一方で、ええじゃないかは長州藩などの倒幕勢力が国内を大混乱させて幕府を混乱させるために引き起こした作戦だったという噂もありますが、真相は定かではありません。

 

もしええじゃないかの状況がわかりづらかったらよくワールドカップやオリンピックなどで渋谷駅付近にあるスクランブル交差点でどんちゃん騒ぎをしている人たちを見てください。
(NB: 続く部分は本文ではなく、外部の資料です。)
(** * System endpoints of the Tasking Manager backend

    A shallow embedding of [server/api/system/general.py]: the four
    flask-restful resources [SystemDocsAPI], [SystemHeartbeatAPI],
    [SystemLanguagesAPI] and [SystemContactAdminRestAPI].

    The handlers are glue code around collaborators that live outside the
    file (the request, the application configuration, the settings
    service, the SMTP service, flask-swagger, the logger).  Each handler
    is embedded as a computation in a small exception-and-trace monad:
    the outcome is either a returned value or a raised exception, and the
    trace records, in order, every call made to the mail collaborator and
    to the logger. *)

From Stdlib Require Import ZArith String Ascii List.
From stdpp Require Import base option list strings gmap pretty.

Open Scope Z_scope.
Open Scope string_scope.

Set Warnings "-register-all".

(** ** Python values *)

(** The values a JSON body, a configuration entry or a swagger document
    can hold.  A float is carried by its [repr] text; a dict has string
    keys, as every dict decoded from JSON has. *)
Inductive pyval : Type :=
| PNone
| PBool (b : bool)
| PInt (n : Z)
| PFloat (repr : string)
| PStr (s : string)
| PList (l : list pyval)
| PDict (d : gmap string pyval).

(** [type(v).__name__] *)
Definition py_type_name (v : pyval) : string :=
  match v with
  | PNone => "NoneType"
  | PBool _ => "bool"
  | PInt _ => "int"
  | PFloat _ => "float"
  | PStr _ => "str"
  | PList _ => "list"
  | PDict _ => "dict"
  end.

(** ** Exceptions and outcomes *)

(** An instance of (a subclass of) [Exception]: its class name and the
    text [str(e)] gives. *)
Record exn : Type := Exn { exn_class : string; exn_str : string }.

Inductive outcome (A : Type) : Type :=
| Returns (a : A)
| Raises (e : exn).
Arguments Returns {A} a.
Arguments Raises {A} e.

(** ** Observable effects *)

(** The severities of Python's [logging]. *)
Inductive log_level : Type := DEBUG | INFO | WARNING | ERROR | CRITICAL.

Inductive event : Type :=
| EvSendMessage (to_address : pyval) (subject html_message text_message : string)
| EvLog (level : log_level) (msg : string).

(** ** The handler monad: an outcome together with the events emitted *)

Definition M (A : Type) : Type := (outcome A * list event)%type.

Definition ret {A} (a : A) : M A := (Returns a, []).

Definition raise {A} (e : exn) : M A := (Raises e, []).

Definition emit (ev : event) : M unit := (Returns tt, [ev]).

Definition lift {A} (o : outcome A) : M A := (o, []).

Definition bind {A B} (m : M A) (k : A → M B) : M B :=
  match m with
  | (Returns a, t1) => let '(r, t2) := k a in (r, (t1 ++ t2)%list)
  | (Raises e, t1) => (Raises e, t1)
  end.

(** [try: m  except Exception as e: h e] *)
Definition try_except {A} (m : M A) (h : exn → M A) : M A :=
  match m with
  | (Returns a, t1) => (Returns a, t1)
  | (Raises e, t1) => let '(r, t2) := h e in (r, (t1 ++ t2)%list)
  end.

(** The monad is used through stdpp's notations [x ← m; k] and [m;; k]. *)
#[global] Instance M_ret : MRet M := @ret.
#[global] Instance M_bind : MBind M := λ A B k m, bind m k.

(** ** The Python operations the handlers use *)

Definition AttributeError (v : pyval) (attr : string) : exn :=
  Exn "AttributeError"
      ("'" +:+ py_type_name v +:+ "' object has no attribute '" +:+ attr +:+ "'").

Definition KeyError (k : string) : exn :=
  Exn "KeyError" ("'" +:+ k +:+ "'").

Definition TypeError (msg : string) : exn := Exn "TypeError" msg.

Definition ValueError (msg : string) : exn := Exn "ValueError" msg.

Definition IndexError (msg : string) : exn := Exn "IndexError" msg.

(** [v.get(k)]: only a dict has the method; a missing key gives [None]. *)
Definition py_get (v : pyval) (k : string) : M pyval :=
  match v with
  | PDict d => ret (default PNone (d !! k))
  | _ => raise (AttributeError v "get")
  end.

(** [v[k]] for a string key [k]. *)
Definition py_getitem (v : pyval) (k : string) : M pyval :=
  match v with
  | PDict d =>
      match d !! k with
      | Some x => ret x
      | None => raise (KeyError k)
      end
  | PList _ => raise (TypeError "list indices must be integers or slices, not str")
  | PStr _ => raise (TypeError "string indices must be integers")
  | _ => raise (TypeError ("'" +:+ py_type_name v +:+ "' object is not subscriptable"))
  end.

(** [v[k] = x] for a string key [k]; the updated object is returned. *)
Definition py_setitem (v : pyval) (k : string) (x : pyval) : M pyval :=
  match v with
  | PDict d => ret (PDict (<[k := x]> d))
  | PList _ => raise (TypeError "list indices must be integers or slices, not str")
  | _ => raise (TypeError ("'" +:+ py_type_name v +:+
                           "' object does not support item assignment"))
  end.

(** [d[k]] on a mapping that is known to be a dict, such as
    [current_app.config]. *)
Definition dict_getitem (d : gmap string pyval) (k : string) : M pyval :=
  match d !! k with
  | Some x => ret x
  | None => raise (KeyError k)
  end.

Section Formatting.

(** [repr] of a list or of a dict, as CPython prints it.  It is used
    only when such a value is put in a replacement field. *)
Variable py_repr : pyval → string.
ええじゃないかはあれをさらにひどくしたものです。

 

世直し一揆やええじゃないかの影響

(第2代駐日英国大使 ハリー・パーク 出典:Wikipedia

 

 

世直し一揆は一時はイギリスのパークス大使は外国のお米を輸入してなんとかしようと提案します。

 

最初は幕府も抵抗していましたが、最終的には87万俵の外国のお米を輸入してお米の価格を下げることに成功しました。

 

その結果世直し一揆は減少してなんとかことなきを得ました。

 

しかし、民衆の生活は良くなることはあまりなく、民衆の一揆は明治時代に入って激化事件血税一揆などに変わっていくことになるのです。

 

まとめ

・世直し一揆は幕末に起きた大規模な打ちこわし運動のこと。

・ええじゃないかは1867年に起きた民衆が暴れまわった暴動のこと。

・世直し一揆は開国による物価や戦争による米価の上昇などが原因となった。

・打ちこわしと世直し一揆にはターゲットが米商人か幕府という違いがあった。